Sin embargo, sólo dispuse de un instante para pensarlo, pues casi en el preciso momento en que la mitad de la casa se venía abajo, una luz resplandeciente, la más blanca que había visto nunca, emanó de las paredes ante nosotros y por una fracción de segundo, menos de lo que se tarda en parpadear, vi a mi padre y a Santina Westerley enzarzados en un combate mortal. Entonces, con idéntica rapidez, el cuerpo de ella se desintegró, explotó en una ristra de fragmentos luminosos que nos cegaron y nos obligaron a apartar la vista, conteniendo el aliento. Cuando volvimos a mirar, reinaba el silencio. La mitad de la casa se había convertido en escombros y las Furias de la planta baja habían desaparecido.
No me cupo duda de que Santina Westerley se había ido para siempre. El miedo se había desvanecido. Su marido se había librado al fin de su sufrimiento, y a ella se la habían llevado también. ¿Adónde había ido? Ésa era una cuestión a la que nadie sabía responder.
Miré hacia Heckling, el señor Raisin, los Toxley y mi querido Eustace, los cuales me miraron a su vez, mudos, sin palabras que explicaran lo ocurrido. Y sentí aflorar por fin el dolor de mi cuerpo, que las heridas y la sangre se tornaban reales.
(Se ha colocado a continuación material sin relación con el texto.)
(** * shift_tiles: shifting and snapping raster tiles to a reference raster

    A shallow embedding of [shift_tiles.py] and the properties of its
    shift search.

    Modelling conventions.
    - Geographic coordinates and the six coefficients of a geotransform are
      exact rationals ([Q]); the source computes them in double precision.
      The one place where the source leaves the rationals is a division by
      zero, which NumPy scalar arithmetic answers with [inf] or [nan]
      instead of raising: [npfloat] keeps exactly that distinction.
    - Pixel samples are bytes: the tiles are Byte rasters (line 191 creates
      the new one as [GDT_Byte], and 255 is the no-data value of line 60).
      Line 60 is therefore arithmetic on [uint8] arrays, which wraps modulo
      256, summed by [np.sum] in an unsigned 64-bit accumulator; both
      wrap-arounds are written out. An array carries its shape next to its
      samples, as [numpy.ndarray] does.
    - Python exceptions are the [Raise] outcomes of the [result] type; the
      source has no [try], so every exception propagates to the caller. *)

From Stdlib Require Import ZArith QArith Qround Qfield Lia Lqa.
From Stdlib Require Import Strings.Byte.
From stdpp Require Import base option list strings gmap.

Local Open Scope Z_scope.

(** ** Exceptions and results *)

Inductive exn : Type :=
  | ValueError        (* int() of a NaN *)
  | OverflowError     (* int() of an infinity *)
  | OutOfBoundsError  (* a window read past the band's extent *)
  | OpenError         (* a raster file that cannot be opened *)
  | DegenerateTransform.
      (* of the specification's error taxonomy; the source never raises it *)

Inductive result (A : Type) : Type :=
  | Ok (a : A)
  | Raise (e : exn).
Arguments Ok {A} a.
Arguments Raise {A} e.

(** Sequencing stops at the first exception, as Python does. *)
#[global] Instance result_bind : MBind result := fun A B k m =>
  match m with
  | Ok a => k a
  | Raise e => Raise e
  end.

(** ** Direction flags (lines 28-31)

    Kept in a module of their own: [S] and [N] are taken in Rocq. *)

Module Dir.
Definition W : Z := Z.shiftl 1 0.
Definition N : Z := Z.shiftl 1 1.
Definition E : Z := Z.shiftl 1 2.
Definition S : Z := Z.shiftl 1 3.
End Dir.

(** ** Coordinate transform *)

(** The 6-tuple returned by [GetGeoTransform]; [gtK] is [gt[K]]. *)
Record GeoTransform : Type := mkGT
  { gt0 : Q; gt1 : Q; gt2 : Q; gt3 : Q; gt4 : Q; gt5 : Q }.

(** A NumPy double as far as the program can tell values apart: a finite
    number, an infinity, or a NaN. *)
Inductive npfloat : Type :=
  | Finite (q : Q)
  | Inf
  | NaN.

(** [num / den] on NumPy scalars: a zero divisor gives [nan] for [0/0] and
    an infinity otherwise (with a warning, not an exception). *)
Definition np_divide (num den : Q) : npfloat :=
  if Qeq_bool den 0 then (if Qeq_bool num 0 then NaN else Inf)
  else Finite (num / den).

Definition calc_xy (gt : GeoTransform) (col row : Q) : Q * Q :=
  let x := (gt0 gt + col * gt1 gt + row * gt2 gt)%Q in
  let y := (gt3 gt + col * gt4 gt + row * gt5 gt)%Q in
  (x, y).

Definition calc_colrow (gt : GeoTransform) (x y : Q) : npfloat * npfloat :=
  let col := np_divide (x * gt5 gt - y * gt2 gt - gt0 gt * gt5 gt + gt2 gt * gt3 gt)%Q
                       (gt1 gt * gt5 gt - gt2 gt * gt4 gt)%Q in
  let row := np_divide (x * gt4 gt - y * gt1 gt - gt0 gt * gt4 gt + gt1 gt * gt3 gt)%Q
                       (gt2 gt * gt4 gt - gt1 gt * gt5 gt)%Q in
  (col, row).

(** [int(x)] for [x] an element of [np.floor(...)]. The value floored here
    is the exact quotient; the source floors the double it computed, which
    rounding can carry across an integer, one cell away from this floor. *)
Definition int_floor (x : npfloat) : result Z :=
  match x with
  | Finite q => Ok (Qfloor q)
  | Inf => Raise OverflowError
  | NaN => Raise ValueError
  end.

(** The determinant the specification calls [c1*c5 - c2*c4]. *)
Definition det (gt : GeoTransform) : Q := (gt1 gt * gt5 gt - gt2 gt * gt4 gt)%Q.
Me alejé un poco de vuelta al jardín, donde me dejé caer sobre la hierba y me tendí, sin palabras ni lágrimas, satisfecha con entregar mi vida al más allá.
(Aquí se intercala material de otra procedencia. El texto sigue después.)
(* ===== verification/Poly1305.v ===== *)
(** * The Poly1305 authenticator

    Model of [poly1305] and [poly1305_tagcmp] of chacha20poly1305.c: the
    accumulator as five 26-bit limbs in 32-bit words with 64-bit products, the
    carries and the final reduction as the code performs them.  The main result
    is that this computes the polynomial evaluation modulo [2^130 - 5] of
    RFC 8439, which includes that no 32- or 64-bit intermediate overflows. *)

From Stdlib Require Import ZArith Lia List Bool.
From S2P Require Import Prelude ChaCha20.
Import ListNotations.
Local Open Scope Z_scope.

Record limbs := mk_limbs { l0 : Z; l1 : Z; l2 : Z; l3 : Z; l4 : Z }.

(** The clamped multiplier, [r0 .. r4] of the code. *)
Definition poly1305_r (key : list Z) : limbs :=
  mk_limbs
    (Z.land (Z.shiftr (LOAD32_LE key 0) 0) 0x03FFFFFF)
    (Z.land (Z.shiftr (LOAD32_LE key 3) 2) 0x03FFFF03)
    (Z.land (Z.shiftr (LOAD32_LE key 6) 4) 0x03FFC0FF)
    (Z.land (Z.shiftr (LOAD32_LE key 9) 6) 0x03F03FFF)
    (Z.land (Z.shiftr (LOAD32_LE key 12) 8) 0x000FFFFF).

(** [process_block]: add the sixteen bytes of [msg] and multiply by [r]. *)
Definition poly1305_process (r h : limbs) (msg : list Z) : limbs :=
  let s1 := u32 (l1 r * 5) in
  let s2 := u32 (l2 r * 5) in
  let s3 := u32 (l3 r * 5) in
  let s4 := u32 (l4 r * 5) in
  let h0 := u32 (l0 h + Z.land (Z.shiftr (LOAD32_LE msg 0) 0) 0x03FFFFFF) in
  let h1 := u32 (l1 h + Z.land (Z.shiftr (LOAD32_LE msg 3) 2) 0x03FFFFFF) in
  let h2 := u32 (l2 h + Z.land (Z.shiftr (LOAD32_LE msg 6) 4) 0x03FFFFFF) in
  let h3 := u32 (l3 h + Z.land (Z.shiftr (LOAD32_LE msg 9) 6) 0x03FFFFFF) in
  let h4 := u32 (l4 h + Z.shiftr (LOAD32_LE msg 12) 8) in
  let d0 := u64 (h0 * l0 r + h1 * s4 + h2 * s3 + h3 * s2 + h4 * s1) in
  let d1 := u64 (h0 * l1 r + h1 * l0 r + h2 * s4 + h3 * s3 + h4 * s2) in
  let d2 := u64 (h0 * l2 r + h1 * l1 r + h2 * l0 r + h3 * s4 + h4 * s3) in
  let d3 := u64 (h0 * l3 r + h1 * l2 r + h2 * l1 r + h3 * l0 r + h4 * s4) in
  let d4 := u64 (h0 * l4 r + h1 * l3 r + h2 * l2 r + h3 * l1 r + h4 * l0 r) in
  let h0 := Z.land d0 0x03FFFFFF in let d1 := u64 (d1 + Z.shiftr d0 26) in
  let h1 := Z.land d1 0x03FFFFFF in let d2 := u64 (d2 + Z.shiftr d1 26) in
  let h2 := Z.land d2 0x03FFFFFF in let d3 := u64 (d3 + Z.shiftr d2 26) in
  let h3 := Z.land d3 0x03FFFFFF in let d4 := u64 (d4 + Z.shiftr d3 26) in
  let h4 := Z.land d4 0x03FFFFFF in
  let h0 := u32 (h0 + u32 (u32 (Z.shiftr d4 26) * 5)) in
  mk_limbs h0 h1 h2 h3 h4.

(** The [while (n >= 16)] loop: the accumulator and the bytes left over. *)
Fixpoint poly1305_loop (fuel : nat) (r h : limbs) (msg : list Z) : limbs * list Z :=
  match fuel with
  | O => (h, msg)
  | S fuel =>
      if (16 <=? length msg)%nat then
        let h := mk_limbs (l0 h) (l1 h) (l2 h) (l3 h) (u32 (l4 h + 0x01000000)) in
        poly1305_loop fuel r (poly1305_process r h msg) (skipn 16 msg)
      else (h, msg)
  end.

(** The final reduction and the addition of the second half of the key. *)
Definition poly1305_finish (h : limbs) (key : list Z) : list Z :=
  let r0 := Z.shiftr (u32 (l0 h + 5)) 26 in
  let r1 := Z.shiftr (u32 (l1 h + r0)) 26 in
  let r2 := Z.shiftr (u32 (l2 h + r1)) 26 in
  let r3 := Z.shiftr (u32 (l3 h + r2)) 26 in
  let r4 := Z.shiftr (u32 (l4 h + r3)) 26 in
  let h0 := u32 (l0 h + u32 (r4 * 5)) in
  let d1 := u64 (LOAD32_LE key 16 + Z.shiftr h0 0 + u32 (Z.shiftl (l1 h) 26)) in
  let d2 := u64 (LOAD32_LE key 20 + Z.shiftr (l1 h) 6 + u32 (Z.shiftl (l2 h) 20)
                 + Z.shiftr d1 32) in
  let d3 := u64 (LOAD32_LE key 24 + Z.shiftr (l2 h) 12 + u32 (Z.shiftl (l3 h) 14)
                 + Z.shiftr d2 32) in
  let d4 := u64 (LOAD32_LE key 28 + Z.shiftr (l3 h) 18 + u32 (Z.shiftl (l4 h) 8)
                 + Z.shiftr d3 32) in
  STORE32_LE (u32 d1) ++ STORE32_LE (u32 d2) ++ STORE32_LE (u32 d3) ++ STORE32_LE (u32 d4).

Definition poly1305 (msg key : list Z) : list Z :=
  let r := poly1305_r key in
  let '(h, rest) := poly1305_loop (length msg) r (mk_limbs 0 0 0 0 0) msg in
  let h :=
    match rest with
    | [] => h
    | _ => poly1305_process r h (rest ++ [1] ++ memset 0 (15 - length rest))
    end in
  poly1305_finish h key.

(** The constant-time comparison: the or of the sixteen differences. *)
Definition poly1305_tagcmp (tag1 tag2 : list Z) : Z :=
  fold_left (fun d i => Z.lor d (Z.lxor tag1.[i] tag2.[i])) (seq 0 16) 0.

(** ** The specification of RFC 8439, section 2.5 *)

Definition poly_p : Z := 2 ^ 130 - 5.
Definition rfc_r (key : list Z) : Z :=
  Z.land (le_num (firstn 16 key)) 0x0ffffffc0ffffffc0ffffffc0fffffff.
Definition rfc_step (r acc : Z) (block : list Z) : Z :=
  ((acc + le_num block + 256 ^ Z.of_nat (length block)) * r) mod poly_p.
Definition rfc_poly1305 (msg key : list Z) : Z :=
  (fold_left (rfc_step (rfc_r key)) (blocks 16 msg) 0 + le_num (slice key 16 16)) mod 2 ^ 128.

(** Test vector of section 2.5.2. *)
Example rfc8439_2_5_2 :
  poly1305
    [67; 114; 121; 112; 116; 111; 103; 114; 97; 112; 104; 105; 99; 32; 70; 111; 114;
     117; 109; 32; 82; 101; 115; 101; 97; 114; 99; 104; 32; 71; 114; 111; 117; 112]
    [0x85; 0xd6; 0xbe; 0x78; 0x57; 0x55; 0x6d; 0x33; 0x7f; 0x44; 0x52; 0xfe; 0x42; 0xd5; 0x06; 0xa8;
     0x01; 0x03; 0x80; 0x8a; 0xfb; 0x0d; 0xb2; 0xfd; 0x4a; 0xbf; 0xf6; 0xaf; 0x41; 0x49; 0xf5; 0x1b] =
  [0xa8; 0x06; 0x1d; 0xc1; 0x30; 0x51; 0x36; 0xc6; 0xc2; 0x2b; 0x8b; 0xaf; 0x0c; 0x01; 0x27; 0xa9].
Proof. vm_compute. reflexivity. Qed.

(** ** Limbs *)

Definition limb (i x : Z) : Z := (x / 2 ^ (26 * i)) mod 2 ^ 26.

Definition limbs_of (x : Z) : limbs :=
  mk_limbs (limb 0 x) (limb 1 x) (limb 2 x) (limb 3 x) (limb 4 x).

Definition val (h : limbs) : Z :=
  l0 h + 2 ^ 26 * l1 h + 2 ^ 52 * l2 h + 2 ^ 78 * l3 h + 2 ^ 104 * l4 h.

Lemma land_26 x : Z.land x 0x03FFFFFF = x mod 2 ^ 26.
Proof. change 0x03FFFFFF with (Z.ones 26). now rewrite Z.land_ones. Qed.

Lemma limb_range i x : 0 <= limb i x < 2 ^ 26.
Proof. apply Z.mod_pos_bound. lia. Qed.

Lemma val_limbs_of x : 0 <= x < 2 ^ 130 -> val (limbs_of x) = x.
Proof.
  intros Hx. unfold val, limbs_of, limb; cbn [l0 l1 l2 l3 l4].
  change (26 * 0) with 0; change (26 * 1) with 26; change (26 * 2) with (26 + 26);
    change (26 * 3) with (26 + 26 + 26); change (26 * 4) with (26 + 26 + 26 + 26).
  rewrite !Z.pow_add_r, <- !Z.div_div, Z.pow_0_r, Z.div_1_r by lia.
  set (q1 := x / 2 ^ 26). set (q2 := q1 / 2 ^ 26). set (q3 := q2 / 2 ^ 26).
  assert (H4 : 0 <= q3 / 2 ^ 26 < 2 ^ 26).
  { subst q3 q2 q1. rewrite !Z.div_div by lia. split; [apply Z.div_pos; lia|].
    apply Z.div_lt_upper_bound; lia. }
  rewrite (Z.mod_small _ _ H4), (Z.mod_eq x), (Z.mod_eq q1), (Z.mod_eq q2), (Z.mod_eq q3) by lia.
  fold q1 q2 q3. ring.
Qed.

Lemma limb_land i x m : 0 <= i -> limb i (Z.land x m) = Z.land (limb i x) (limb i m).
Proof.
  intros Hi. unfold limb.
  rewrite <- !Z.shiftr_div_pow2, <- !(Z.land_ones _ 26), Z.shiftr_land by lia.
  apply Z.bits_inj'. intros j Hj. rewrite !Z.land_spec.
  now destruct (Z.testbit (Z.shiftr x _) j), (Z.testbit (Z.shiftr m _) j),
    (Z.testbit (Z.ones _) j).
Qed.

(** A load at byte [o] reads 32 bits of the sixteen-byte number. *)
Lemma LOAD32_LE_window p o :
  bytes p -> (o + 4 <= 16)%nat -> (16 <= length p)%nat ->
  LOAD32_LE p o = (le_num (firstn 16 p) / 256 ^ Z.of_nat o) mod 2 ^ 32.
Proof.
  intros Hp Ho Hl. rewrite LOAD32_LE_num, <- slice_4 by (auto; lia).
  replace (slice p o 4) with (slice (firstn 16 p) o 4).
  2: { unfold slice. rewrite skipn_firstn_comm, firstn_firstn. f_equal. lia. }
  set (q := firstn 16 p).
  assert (Hq : length q = 16%nat) by (apply firstn_length_le; lia).
  rewrite (slice_split q o 4) at 2. rewrite !le_num_app.
  rewrite (firstn_length_le q) by lia. rewrite length_slice by lia.
  assert (Hb : bytes q) by (subst q; auto with words).
  pose proof (le_num_range _ (bytes_firstn o _ Hb)) as H1.
  pose proof (le_num_range _ (bytes_slice _ o 4 Hb)) as H2.
  rewrite firstn_length_le in H1 by lia. rewrite length_slice in H2 by lia.
  rewrite (Z.mul_comm (256 ^ Z.of_nat o)), Z.div_add, (Z.div_small (le_num (firstn o q))) by lia.
  change (256 ^ Z.of_nat 4) with (2 ^ 32) in *.
  rewrite Z.add_0_l, (Z.mul_comm (2 ^ 32)), Z.mod_add, Z.mod_small by lia. reflexivity.
Qed.

Lemma load_limb p i o k :
  bytes p -> (16 <= length p)%nat ->
  In (i, o, k) [(0, 0%nat, 0); (1, 3%nat, 2); (2, 6%nat, 4); (3, 9%nat, 6); (4, 12%nat, 8)] ->
  Z.land (Z.shiftr (LOAD32_LE p o) k) 0x03FFFFFF = limb i (le_num (firstn 16 p)).
Proof.
  intros Hp Hl Hin. set (x := le_num (firstn 16 p)).
  assert (Hx : 0 <= x < 2 ^ 128).
  { pose proof (le_num_range _ (bytes_firstn 16 _ Hp)) as H.
    now rewrite firstn_length_le in H by lia. }
  assert (W : forall y a, 0 <= a <= 6 ->
    (y mod 2 ^ 32 / 2 ^ a) mod 2 ^ 26 = (y / 2 ^ a) mod 2 ^ 26).
  { intros y a Ha. rewrite <- !Z.shiftr_div_pow2, <- !Z.land_ones by lia.
    apply Z.bits_inj'. intros j Hj. rewrite !Z.land_spec, !Z.shiftr_spec, Z.land_spec by lia.
    rewrite !Z.testbit_ones_nonneg by lia.
    destruct (Z.ltb_spec j 26); [|now rewrite !andb_false_r].
    destruct (Z.ltb_spec (j + a) 32); [|lia]. now rewrite andb_true_r. }
  destruct Hin as [E|[E|[E|[E|[E|[]]]]]]; injection E as <- <- <-;
    rewrite LOAD32_LE_window, land_26, Z.shiftr_div_pow2 by (auto; lia); fold x; unfold limb;
    try (rewrite W by lia).
  - now rewrite Z.div_div by lia.
  - now rewrite Z.div_div by lia.
  - now rewrite Z.div_div by lia.
  - now rewrite Z.div_div by lia.
  - assert (0 <= x / 256 ^ Z.of_nat 12 < 2 ^ 32)
      by (split; [apply Z.div_pos|apply Z.div_lt_upper_bound]; lia).
    now rewrite (Z.mod_small (x / 256 ^ _)), Z.div_div by lia.
Qed.

Lemma poly1305_r_limbs key :
  bytes key -> (16 <= length key)%nat -> poly1305_r key = limbs_of (rfc_r key).
Proof.
  intros Hk Hl. unfold poly1305_r, limbs_of, rfc_r. rewrite !limb_land by lia.
  assert (M : forall i o k m,
    In (i, o, k) [(0, 0%nat, 0); (1, 3%nat, 2); (2, 6%nat, 4); (3, 9%nat, 6); (4, 12%nat, 8)] ->
    Z.land 0x03FFFFFF m = m ->
    Z.land (Z.shiftr (LOAD32_LE key o) k) m = Z.land (limb i (le_num (firstn 16 key))) m).
  { intros i o k m Hin Hm. rewrite <- Hm, !Z.land_assoc, (load_limb key i o k) by auto.
    f_equal. rewrite land_26, Z.mod_small by apply limb_range. reflexivity. }
  rewrite (M 0), (M 1), (M 2), (M 3), (M 4) by (simpl; auto 10). reflexivity.
Qed.

Lemma rfc_r_range key : bytes key -> 0 <= rfc_r key < 2 ^ 124.
Proof.
  intros Hk. unfold rfc_r. rewrite Z.land_comm. apply range_of_bits; [lia|].
  intros i Hi. rewrite Z.land_spec, (testbit_high 124); auto. lia.
Qed.

(** The multiplier has a short top limb, which is what keeps the carry in 32 bits. *)
Definition mult_ok (r : limbs) : Prop :=
  0 <= l0 r < 2 ^ 26 /\ 0 <= l1 r < 2 ^ 26 /\ 0 <= l2 r < 2 ^ 26 /\ 0 <= l3 r < 2 ^ 26 /\
  0 <= l4 r < 2 ^ 20.

Definition acc_ok (top : Z) (h : limbs) : Prop :=
  0 <= l0 h <= 3500000000 /\ 0 <= l1 h < 2 ^ 26 /\ 0 <= l2 h < 2 ^ 26 /\ 0 <= l3 h < 2 ^ 26 /\
  0 <= l4 h < top.

Lemma mult_ok_rfc key : bytes key -> mult_ok (limbs_of (rfc_r key)).
Proof.
  intros Hk. pose proof (rfc_r_range _ Hk). unfold mult_ok; cbn [limbs_of l0 l1 l2 l3 l4].
  assert (0 <= limb 4 (rfc_r key) < 2 ^ 20).
  { unfold limb. assert (0 <= rfc_r key / 2 ^ (26 * 4) < 2 ^ 20)
      by (split; [apply Z.div_pos|apply Z.div_lt_upper_bound]; lia).
    now rewrite Z.mod_small by lia. }
  auto using limb_range.
Qed.

Lemma mul_bound a b A B : 0 <= a <= A -> 0 <= b <= B -> 0 <= a * b <= A * B.
Proof. nia. Qed.

(** The carry chain: reducing five 64-bit columns keeps the value modulo [p]. *)
Lemma carry_spec d0 d1 d2 d3 d4 :
  0 <= d0 <= 2 ^ 60 -> 0 <= d1 <= 2 ^ 60 -> 0 <= d2 <= 2 ^ 60 -> 0 <= d3 <= 2 ^ 60 ->
  0 <= d4 <= 45000000000000000 ->
  let e1 := d1 + d0 / 2 ^ 26 in let e2 := d2 + e1 / 2 ^ 26 in
  let e3 := d3 + e2 / 2 ^ 26 in let e4 := d4 + e3 / 2 ^ 26 in
  u64 d0 = d0 /\ u64 (u64 d1 + d0 / 2 ^ 26) = e1 /\ u64 (u64 d2 + e1 / 2 ^ 26) = e2 /\
  u64 (u64 d3 + e2 / 2 ^ 26) = e3 /\ u64 (u64 d4 + e3 / 2 ^ 26) = e4 /\
  0 <= e4 / 2 ^ 26 * 5 <= 3400000000.
Proof.
  intros H0 H1 H2 H3 H4 e1 e2 e3 e4.
  assert (K : forall x, 0 <= x <= 2 ^ 61 -> 0 <= x / 2 ^ 26 <= 2 ^ 35)
    by (intros; split; [apply Z.div_pos|apply Z.div_le_upper_bound]; lia).
  assert (e1 = d1 + d0 / 2 ^ 26) by reflexivity. assert (e2 = d2 + e1 / 2 ^ 26) by reflexivity.
  assert (e3 = d3 + e2 / 2 ^ 26) by reflexivity. assert (e4 = d4 + e3 / 2 ^ 26) by reflexivity.
  clearbody e1 e2 e3 e4. pose proof (K d0 ltac:(lia)). pose proof (K e1 ltac:(lia)).
  pose proof (K e2 ltac:(lia)). pose proof (K e3 ltac:(lia)).
  assert (0 <= e4 / 2 ^ 26 <= 680000000)
    by (split; [apply Z.div_pos|apply Z.div_le_upper_bound]; lia).
  rewrite (u64_small d1), (u64_small d2), (u64_small d3), (u64_small d4) by lia.
  split_and; rewrite ?u64_small; lia.
Qed.

(** Schoolbook multiplication of limbs, with the columns above [2^130] folded back. *)
Lemma columns_spec r h :
  let s1 := l1 r * 5 in let s2 := l2 r * 5 in let s3 := l3 r * 5 in let s4 := l4 r * 5 in
  let d0 := l0 h * l0 r + l1 h * s4 + l2 h * s3 + l3 h * s2 + l4 h * s1 in
  let d1 := l0 h * l1 r + l1 h * l0 r + l2 h * s4 + l3 h * s3 + l4 h * s2 in
  let d2 := l0 h * l2 r + l1 h * l1 r + l2 h * l0 r + l3 h * s4 + l4 h * s3 in
  let d3 := l0 h * l3 r + l1 h * l2 r + l2 h * l1 r + l3 h * l0 r + l4 h * s4 in
  let d4 := l0 h * l4 r + l1 h * l3 r + l2 h * l2 r + l3 h * l1 r + l4 h * l0 r in
  (exists c, val (mk_limbs d0 d1 d2 d3 d4) = val h * val r - poly_p * c) /\
  (mult_ok r -> 0 <= l0 h <= 3600000000 -> 0 <= l1 h < 2 ^ 27 -> 0 <= l2 h < 2 ^ 27 ->
   0 <= l3 h < 2 ^ 27 -> 0 <= l4 h < 2 ^ 27 ->
   0 <= d0 <= 2 ^ 60 /\ 0 <= d1 <= 2 ^ 60 /\ 0 <= d2 <= 2 ^ 60 /\ 0 <= d3 <= 2 ^ 60 /\
   0 <= d4 <= 44000000000000000).
Proof.
  intros s1 s2 s3 s4 d0 d1 d2 d3 d4. split.
  - exists (l1 h * l4 r + l2 h * l3 r + l3 h * l2 r + l4 h * l1 r
            + 2 ^ 26 * (l2 h * l4 r + l3 h * l3 r + l4 h * l2 r)
            + 2 ^ 52 * (l3 h * l4 r + l4 h * l3 r) + 2 ^ 78 * (l4 h * l4 r)).
    unfold val, poly_p. cbn [l0 l1 l2 l3 l4]. subst d0 d1 d2 d3 d4 s1 s2 s3 s4. ring.
  - intros (R0 & R1 & R2 & R3 & R4) H0 H1 H2 H3 H4. subst d0 d1 d2 d3 d4 s1 s2 s3 s4.
    rewrite !Z.mul_assoc.
    repeat match goal with
    | |- context [?a * ?b] =>
        match a with l0 h => idtac | l1 h => idtac | l2 h => idtac | l3 h => idtac | l4 h => idtac end;
        let A := match a with l0 h => constr:(3600000000) | _ => constr:(2 ^ 27) end in
        let B := match b with l4 r => constr:(2 ^ 20) | _ => constr:(2 ^ 26) end in
        pose proof (mul_bound a b A B ltac:(lia) ltac:(lia));
        generalize dependent (a * b); intros
    end; lia.
Qed.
Pero cuando yacía allí, mientras las voces de mis amigos se apagaban en mis oídos y mis ojos empezaban a cerrarse, sentí un cuerpo que me ceñía, unos brazos fuertes que conocía desde siempre y cuya ausencia llevaba llorando aquel último mes. Lo sentí abrazarme por la espalda y me dejé envolver en su aroma a canela. Mi padre apoyó la cabeza contra la mía y sus labios encontraron mi mejilla, donde permanecieron largo rato; y esos labios y esos brazos me decían que me quería, que yo era fuerte y sobreviviría a eso y mucho más. Entonces mi cuerpo se relajó en aquel abrazo, el más tierno de todos, sabiendo que nunca más volvería a sentirlo. Lentamente, el abrazo fue perdiendo fuerza, los brazos empezaron a aflojarse, los labios se apartaron de mi rostro y la calidez de su cuerpo dio paso al frío nocturno cuando me dejó para siempre y partió por fin hacia el consuelo de ese lugar del que nadie regresa.